There's a great guitar lead here. Played by one of the guys not named Butch Vig, presumably. It's a simple, straightforward melody. But it's GREAT. You can hear this thing and still remember it two decades later, even having not heard it in the interim. I can personally vouch for this.

And then there's that kicker of a line in the middle: It's really simple, and yet it's evocative:

"I'll be walkin' tonight, I'll be walkin' tonight."

Walking where? What for? To whom? Why should I care now?

I don't know. But I do.

Still.



Postscript, from the friend at whose wedding Spooner played:

"key to fire town and spooner was doug erikson, one of the best unknown singer-songwriters ever to come from the midwest. he fronted both, and was kinda the tom petty of wisconsin. he morphed into "duke" erikson in garbage, the band's bassist. and has recently played bass in freedy johnston's touring band (they also have a cover band with butch).

thing is, in both spooner and fire town, doug was the heart and soul. butch was the drummer. he didn't even produce the early spooner stuff (gary klebe from shoes did). and when bands started working with butch, it wasn't to get his sound, it was because smart studios in madison was cheap.

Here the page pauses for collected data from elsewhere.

(** The sizes that are kept free for BSR and PHR, and the PHR. *)
Definition nr_ue_get_sdu_mac_ce_pre (mac : ul_mac) (buflen : Z) (LCG_bytes : list Z) (tx_power P_CMAX : Z)
  : Z * option NR_SINGLE_ENTRY_PHR_MAC_CE * ul_mac * list ul_event :=
  let bsr_len :=
    if BSR_reporting_active mac =? 0 then 0
    else
      let num := groups_with_data LCG_bytes in
      if (1 <? num) && (num + 1 + 2 <=? buflen) then num + 1 + 2
      else if ((0 <? num) && (2 <=? buflen)) || negb (Z.land (BSR_reporting_active mac) NR_BSR_TRIGGER_PERIODIC =? 0)
      then 2 else 0 in
  if phr_is_configured mac && (0 <? phr_reporting mac) && (bsr_len + 3 <=? buflen) then
    let '(phr, mac, ev) := nr_ue_fill_phr mac P_CMAX tx_power in (bsr_len, Some phr, mac, ev)
  else (bsr_len, None, mac, []).

(** the group of the first channel of the list that has data *)
Fixpoint bsr_max_group (mac : ul_mac) (l : list nr_lcordered_info_t) : outcome Z :=
  match l with
  | [] => Ok 0
  | lc :: l =>
      s ← get_scheduling_info_from_lcid mac (lo_lcid lc);
      if negb (LCID_buffer_remain s =? 0) then Ok (LCGID s) else bsr_max_group mac l
  end.

(** the levels of the groups for a long BSR *)
Fixpoint long_levels (LCG_bytes : list Z) : outcome (list Z) :=
  match LCG_bytes with
  | [] => Ok []
  | b :: LCG_bytes =>
      l ← nr_locate_BsrIndexByBufferSize NR_LONG_BSR_TABLE_SIZE b;
      ls ← long_levels LCG_bytes; Ok (l :: ls)
  end.

(** which BSR fits the padding *)
Definition choose_bsr (padding_len lcg_id_bsr_max : Z) (LCG_bytes : list Z) : outcome type_bsr_t :=
  let num := groups_with_data LCG_bytes in
  let short :=
    b ← arr_get LCG_bytes lcg_id_bsr_max;
    l ← nr_locate_BsrIndexByBufferSize NR_SHORT_BSR_TABLE_SIZE b;
    Ok (mk_bsr_short lcg_id_bsr_max l) in
  if (num <? 2) && (2 <=? padding_len) then s ← short; Ok (b_short s)
  else if num + 1 + 2 <=? padding_len then l ← long_levels LCG_bytes; Ok (b_long l)
  else if padding_len =? 2 then s ← short; Ok (b_short_trunc s)
  else if 1 + 2 <=? padding_len then l ← long_levels LCG_bytes; Ok (b_long_trunc l)
  else Ok b_none.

more than you wanted to know, but you started it. and i love those guys."


1 comment:

  1. Peter: I had never heard of Fire Town until reading this piece, but I will surely be heading to Amazon this weekend for a little digital shopping. Thanks for the musical tip -- as wonderfully dated as it might be -- and thanks even more for the lovely blog post that tries to explain how this music is still important to you so many years later.